Microbursts: catching sub-second congestion that minute averages hide

Your switches are dropping packets. The utilization charts say everything is fine. Interface counters show moderate load, error rates are clean, and no congestion alert has fired. But applications report retransmissions, latency spikes, and intermittent connectivity. The problem resolved between polls.

A microburst is a short, intense spike of traffic that fills a switch egress queue faster than the queue can drain. The burst may last 50 milliseconds or less, but during that window the queue overflows and packets are tail-dropped. By the time your SNMP poller arrives 60 or 300 seconds later, the burst is over, the queue has drained, and interface utilization has been averaged down to an unremarkable number.

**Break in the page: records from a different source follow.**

Definition SUPPORTED_RECORD_TYPES : list string :=
  ["A"; "AAAA"; "MX"; "NS"; "CNAME"; "TXT"; "SOA"; "SRV"].

(** A domain name of the DNS library: its labels in text form, the last one
    empty when the name is absolute. *)
Definition name : Type := list string.

Definition is_absolute (n : name) : bool :=
  match last n with
  | Some EmptyString => true
  | _ => false
  end.

(** [n.to_text(omit_final_dot=...)] of the DNS library. *)
Definition name_to_text (omit_final_dot : bool) (n : name) : string :=
  match n with
  | [] => "@"
  | [EmptyString] => "."
  | _ =>
      Py.join "." (if omit_final_dot && is_absolute n then removelast n else n)
  end.

(** The record data of an answer, with the attributes the resolver loop
    reads.  TXT segments are byte strings. *)
Inductive rdata : Type :=
  | A_record (address : string)
  | AAAA_record (address : string)
  | NS_record (target : name)
  | CNAME_record (target : name)
  | MX_record (preference : Z) (exchange : name)
  | SOA_record (mname rname : name) (serial : Z)
  | TXT_record (strings : list string)
  | SRV_record (priority weight port : Z) (target : name).

(** The DNS library: the outcome of [resolver.resolve(hostname, rtype)], and
    the text [rdata.to_text(omit_final_dot=...)] gives for a record. *)
Record resolver : Type := {
  resolve : string -> string -> result (list rdata);
  to_text : rdata -> bool -> string
}.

What microbursts are and why minute averages hide them

Standard network monitoring is architecturally blind to this failure mode. SNMP polling at 30, 60, or 300 second intervals measures average throughput over the poll window. A 50ms burst at line rate contributes less than 0.1% to a 60-second average. NetFlow and IPFIX aggregate packets into flow records using cache timers measured in minutes, so the burst shape is blurred into a total byte count. Interface byte counters track what passed through the link, not whether the egress queue was momentarily full.

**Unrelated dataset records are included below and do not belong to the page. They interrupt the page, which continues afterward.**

(** A city-like value is also a local value: [cityLike_order] is a
    sublist of [local_order]. *)
Lemma cityLike_implies_local a c :
  first_non_empty cityLike_order a = Some c ->
  exists l, first_non_empty local_order a = Some l.
Proof.
  unfold cityLike_order, local_order.
  rewrite !first_non_empty_cons. cbn [first_non_empty].
  repeat match goal with
         | |- context [non_empty (a !! ?f)] =>
             destruct (non_empty (a !! f)); eauto
         end.
Qed.

Lemma join_label_spec v w :
  join_label v w =
  match non_empty v, non_empty w with
  | Some l, Some c => if String.eqb l c then l else l +:+ ", " +:+ c
  | Some l, None => l
  | None, Some c => c
  | None, None => "Unknown area"
  end.
Proof.
  unfold join_label, non_empty, or, or_lit, strict_neq, to_string, truthy.
  destruct v as [l|], w as [c|]; cbn.
  - destruct (String.eqb_spec l ""), (String.eqb_spec c ""); subst; cbn;
      rewrite ?String.eqb_refl; try done.
    + by destruct (String.eqb c "") eqn:E; [apply String.eqb_eq in E|].
    + by destruct (String.eqb l "") eqn:E; [apply String.eqb_eq in E|].
    + case_bool_decide as Heq; cbn.
      * injection Heq as ->. rewrite String.eqb_refl.
        by destruct (String.eqb c "") eqn:E; [apply String.eqb_eq in E|].
      * destruct (String.eqb_spec l c); [congruence | done].
  - destruct (String.eqb_spec l ""); subst; cbn; [done|].
    by destruct (String.eqb l "") eqn:E; [apply String.eqb_eq in E|].
  - destruct (String.eqb_spec c ""); subst; cbn; [done|].
    by destruct (String.eqb c "") eqn:E; [apply String.eqb_eq in E|].
  - done.
Qed.

Lemma buildShortAreaName_object a :
  buildShortAreaName (js_object a) = resolveAreaLabel a.
Proof.
  unfold buildShortAreaName, resolveAreaLabel.
  by rewrite join_label_spec, local_first_non_empty, cityLike_first_non_empty.
Qed.

Lemma append_non_empty (s t : string) : s <> "" -> s +:+ t <> "".
Proof. by destruct s. Qed.

Lemma resolveAreaLabel_non_empty a : resolveAreaLabel a <> "".
Proof.
  unfold resolveAreaLabel.
  destruct (first_non_empty local_order a) as [l|] eqn:Hl,
           (first_non_empty cityLike_order a) as [c|] eqn:Hc;
    try pose proof (first_non_empty_is_non_empty _ _ _ Hl) as Hl';
    try pose proof (first_non_empty_is_non_empty _ _ _ Hc) as Hc'; try done.
  destruct (String.eqb l c); [done | by apply append_non_empty].
Qed.

End ResolverFacts.

(** C3. For every address object, [local] is the first non-empty value in
    the order neighbourhood, quarter, suburb, city_district, borough, town,
    village, city, county, state, and [cityLike] the first non-empty value
    in the order city, town, village, county, state; for
    [{suburb: "X", town: "Y", city: "Z"}] this gives local = "X" and
    cityLike = "Z". *)
Theorem local_and_cityLike_priority :
  (forall a : AddressAttributes,
      non_empty (local a) = first_non_empty local_order a /\
      non_empty (cityLike a) = first_non_empty cityLike_order a) /\
  local_order =
    ["neighbourhood"; "quarter"; "suburb"; "city_district"; "borough";
     "town"; "village"; "city"; "county"; "state"] /\
  cityLike_order = ["city"; "town"; "village"; "county"; "state"] /\
  (let a : AddressAttributes :=
     {[ "suburb" := "X"; "town" := "Y"; "city" := "Z" ]} in
   local a = Some "X" /\ cityLike a = Some "Z").
Proof.
  split; [|repeat split; vm_compute; reflexivity].
  intros a. split.
  - apply local_first_non_empty.
  - apply cityLike_first_non_empty.
Qed.

(** C4. For every address object the label is "[local], [cityLike]" when
    both values are non-empty and differ as strings, and the single
    non-empty value, [local] first, when they are equal or only one is
    non-empty; [{city: "Berlin", state: "Berlin"}] gives "Berlin" and
    [{neighbourhood: "Le Marais", city: "Paris"}] gives
    "Le Marais, Paris". *)
Theorem label_joins_or_dedups :
  (forall a : AddressAttributes,
      buildShortAreaName (js_object a) =
      match first_non_empty local_order a,
            first_non_empty cityLike_order a with
      | Some l, Some c => if String.eqb l c then l else l +:+ ", " +:+ c
      | Some l, None => l
      | None, Some c => c
      | None, None => "Unknown area"
      end) /\
  buildShortAreaName (js_object {[ "city" := "Berlin"; "state" := "Berlin" ]})
    = "Berlin" /\
  buildShortAreaName
    (js_object {[ "neighbourhood" := "Le Marais"; "city" := "Paris" ]})
    = "Le Marais, Paris".
Proof.
  split; [|split; vm_compute; reflexivity].
  intros a. apply buildShortAreaName_object.
Qed.

(** C5. For every address input, whichever fields are populated, the
    label is a non-empty string; the empty object gives "Unknown area". *)
Theorem label_never_empty :
  (forall a : AddressAttributes, buildShortAreaName (js_object a) <> "") /\
  (forall address : nullable AddressAttributes,
      buildShortAreaName address <> "") /\
  buildShortAreaName (js_object (∅ : AddressAttributes)) = "Unknown area".
Proof.
  assert (forall a : AddressAttributes, buildShortAreaName (js_object a) <> "")
    as Hobject.
  { intros a. rewrite buildShortAreaName_object.
    apply resolveAreaLabel_non_empty. }
  split; [exact Hobject|]. split; [|vm_compute; reflexivity].
  intros [| |a]; [discriminate..|apply Hobject].
Qed.

(** ** Number formatting *)

Section FormatFacts.

Implicit Types (s t : string) (c : ascii).

Lemma app_cons c s t : String c s +:+ t = String c (s +:+ t).
Proof. reflexivity. Qed.

Lemma app_empty_l t : "" +:+ t = t.
Proof. reflexivity. Qed.

Lemma app_length s t :
  String.length (s +:+ t) = (String.length s + String.length t)%nat.
Proof. induction s as [|c s IH]; [done|]. rewrite app_cons. cbn. by rewrite IH. Qed.

Lemma app_cancel_r s1 s2 t : s1 +:+ t = s2 +:+ t -> s1 = s2.
Proof.
  revert s2. induction s1 as [|c1 s1 IH]; intros [|c2 s2] H.
  - done.
  - apply (f_equal String.length) in H.
    rewrite ?app_cons in H. cbn in H. rewrite !app_length in H. cbn in H. lia.
  - apply (f_equal String.length) in H.
    rewrite ?app_cons in H. cbn in H. rewrite !app_length in H. cbn in H. lia.
  - rewrite !app_cons in H. injection H as -> H. f_equal. by apply IH.
Qed.

Lemma substring_take_cons m c s :
  substring 0 (S m) (String c s) = String c (substring 0 m s).
Proof. reflexivity. Qed.

Lemma substring_skip_cons n m c s :
  substring (S n) m (String c s) = substring n m s.
Proof. reflexivity. Qed.

(** A non-empty string is its first [length - 1] characters followed by
    its last one. *)
Lemma split_last s :
  s <> "" ->
  exists a c,
    s = a +:+ String c "" /\
    substring 0 (String.length s - 1) s = a /\
    substring (String.length s - 1) 1 s = String c "".
Proof.
  induction s as [|c s IH]; [done|]. intros _.
  destruct s as [|c' s'].
  - by exists "", c.
  - destruct IH as (a & d & Hs & Ha & Hd); [done|].
    exists (String c a), d. rewrite app_cons, <- Hs.
    cbn [String.length] in *. set (n := String.length s') in *.
    replace (S n - 1)%nat with n in * by lia.
    replace (S (S n) - 1)%nat with (S n) by lia.
    split; [done|]. split.
    + by rewrite substring_take_cons, Ha.
    + by rewrite substring_skip_cons.
Qed.

Lemma all_digits_app s t :
  all_digits (s +:+ t) = all_digits s && all_digits t.
Proof.
  induction s as [|c s IH]; [done|].
  rewrite app_cons. cbn -[is_digit]. by rewrite IH, andb_assoc.
Qed.

Lemma digits_point_digit_app (seen : bool) (a : string) c :
  all_digits a = true -> is_digit c = true ->
  (if seen then true else negb (String.eqb a "")) = true ->
  digits_point_digit seen (a +:+ "." +:+ String c "") = true.
Proof.
  revert seen. induction a as [|d a IH]; intros seen Ha Hc Hseen.
  - destruct seen; [|done]. rewrite app_empty_l.
    change (true && is_digit c = true). by rewrite Hc.
  - rewrite app_cons. cbn -[is_digit] in Ha |- *.
    apply andb_prop in Ha as [Hd Ha]. rewrite Hd. by apply IH.
Qed.


Lemma one_decimal_place_intro (sign a : string) c :
  sign = "" \/ sign = "-" ->
  all_digits a = true -> a <> "" -> is_digit c = true ->
  one_decimal_place (sign +:+ a +:+ "." +:+ String c "") = true.
Proof.
  intros Hsign Ha Hne Hc.
  assert (digits_point_digit false (a +:+ "." +:+ String c "") = true) as Hbody.
  { apply digits_point_digit_app; [done..|]. by destruct a. }
  destruct Hsign as [-> | ->].
  - rewrite app_empty_l. destruct a as [|d a]; [done|].
    rewrite app_cons in *. cbn -[is_digit] in Ha.
    apply andb_prop in Ha as [Hd _].
    unfold one_decimal_place.
    destruct d as [[] [] [] [] [] [] [] []]; try exact Hbody; discriminate Hd.
  - exact Hbody.
Qed.

Lemma string_of_uint_digits (d : Decimal.uint) :
  all_digits (NilEmpty.string_of_uint d) = true.
Proof. induction d; cbn; done. Qed.

Lemma decimal_digits (n : N) :
  all_digits (decimal n) = true /\ decimal n <> "".
Proof.
  unfold decimal, NilZero.string_of_uint.
  destruct (N.to_uint n) eqn:E; cbn; split; try done;
    apply (string_of_uint_digits (_ _)) || apply string_of_uint_digits.
Qed.

(** [nearest_scaled m e 1] is the integer nearest to [10 * m * 2^e],
    the upper one of two equally near. *)
Lemma nearest_scaled_is_nearest (m : positive) (e : Z) :
  let n := nearest_scaled m e 1 in
  if (0 <=? e)%Z then n = (10 * (Z.pos m * 2 ^ e))%Z
  else ((2 * n - 1) * 2 ^ (- e) <= 20 * Z.pos m < (2 * n + 1) * 2 ^ (- e))%Z.
Proof.
  unfold nearest_scaled. change (10 ^ Z.of_nat 1)%Z with 10%Z.
  destruct (0 <=? e)%Z eqn:He; cbn zeta; [lia|].
  apply Z.leb_gt in He.
  assert (0 < 2 ^ (- e))%Z as Hd by (apply Z.pow_pos_nonneg; lia).
  set (d := (2 ^ (- e))%Z) in *.
  pose proof (Z.mul_div_le (2 * Z.pos m * 10 + d) (2 * d) ltac:(lia)).
  pose proof (Z.mul_succ_div_gt (2 * Z.pos m * 10 + d) (2 * d) ltac:(lia)).
  lia.
Qed.

(** In fixed notation [x.toFixed(1)] is a sign, the digits of
    [round(10 * |x|)] but the last, a point, and the last digit. *)
Lemma toFixed_one_decimal (x : number) :
  has_fixed_notation x = true ->
  exists whole tenth,
    toFixed x 1 = minus_sign x +:+ whole +:+ "." +:+ String tenth "" /\
    whole +:+ String tenth "" =
      (if (String.length (decimal (tenths x)) <=? 1)%nat
       then "0" +:+ decimal (tenths x) else decimal (tenths x)) /\
    one_decimal_place (toFixed x 1) = true.
Proof.
  destruct x as [sg|sg| |sg m e]; try discriminate; intros Hfix.
  { by exists "0", "0"%char. }
  cbn [has_fixed_notation] in Hfix. apply negb_true_iff in Hfix.
  unfold toFixed, tenths, minus_sign. rewrite Hfix. cbn [Nat.eqb].
  destruct (decimal_digits (Z.to_N (nearest_scaled m e 1))) as [Hall Hne].
  generalize dependent (decimal (Z.to_N (nearest_scaled m e 1))).
  intros digits Hall Hne.
  assert ((if sg then "-" else "") = "" \/ (if sg then "-" else "") = "-")
    as Hsign by (destruct sg; auto).
  destruct (String.length digits <=? 1)%nat eqn:Hk.
  - apply Nat.leb_le in Hk.
    destruct digits as [|c [|c' rest]]; [done| |cbn in Hk; lia].
    exists "0", c. split; [by destruct sg|]. split; [done|].
    cbn -[is_digit] in Hall. apply andb_prop in Hall as [Hc _].
    change (one_decimal_place
              ((if sg then "-" else "") +:+ "0" +:+ "." +:+ String c "") = true).
    destruct Hsign as [-> | ->]; apply (one_decimal_place_intro _ "0"); auto.
  - apply Nat.leb_gt in Hk.
    destruct (split_last digits Hne) as (a & c & Hd & Ha & Hc).
    rewrite Ha, Hc. exists a, c.
    assert (all_digits a = true /\ is_digit c = true) as [Hda Hdc].
    { rewrite Hd, all_digits_app in Hall. apply andb_prop in Hall as [? Hc'].
      cbn -[is_digit] in Hc'. by apply andb_prop in Hc' as [? _]. }
    assert (a <> "") as Hane.
    { intros ->. rewrite Hd, app_empty_l in Hk. cbn in Hk. lia. }
    split; [by destruct sg|]. split; [done|].
    destruct sg; by apply one_decimal_place_intro; auto.
Qed.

A microburst is defined not by its total volume but by its arrival rate relative to the egress queue’s drain rate. If traffic arrives at 100 Gbps on an interface that forwards at 25 Gbps, the queue must absorb the difference for the duration of the burst. Switch ASICs have finite buffer memory, often shared across ports. When the buffer fills, additional incoming packets are dropped at the tail of the queue.

The bottleneck is the queue buffer, not the physical link. An interface can drop packets due to buffer exhaustion without ever reaching 100% link utilization on a per-second basis, let alone on a per-minute average. Microbursts produce discards even when five-minute average utilization is low, and standard SNMP polling cannot distinguish a burst-induced discard from any other source of output drops.

flowchart TD
    A["Sub-second traffic burst"] --> B["Egress queue saturates"]
    B --> C["Tail drops begin (ifOutDiscards)"]
    C --> D["Burst ends, queue drains"]
    D --> E["SNMP poll arrives 60-300s later"]
    E --> F["Utilization averaged across
burst and idle period"] F --> G["Chart shows moderate load"] C --> H["Discards persist in counter"] G --> I["Drops at moderate utilization"] H --> I I --> J["Correlate with sub-second
queue telemetry to confirm"]

The ifOutDiscards counter increments during the burst and stays incremented, so the evidence that packet loss occurred is captured in SNMP polling. What is invisible is the cause: the momentary queue saturation that produced the drops. Without sub-second telemetry, the operator sees “interface dropping packets at 30% utilization” and cannot determine whether the cause is a microburst, a physical-layer issue, or a QoS misconfiguration.

Interface utilization metrics (ifHCInOctets and ifHCOutOctets against ifHighSpeed) measure bytes that successfully traversed the interface. They do not count packets dropped at the egress queue because the buffer was full. Dropped packets never become bytes in the utilization calculation, which is why utilization charts cannot detect microbursts.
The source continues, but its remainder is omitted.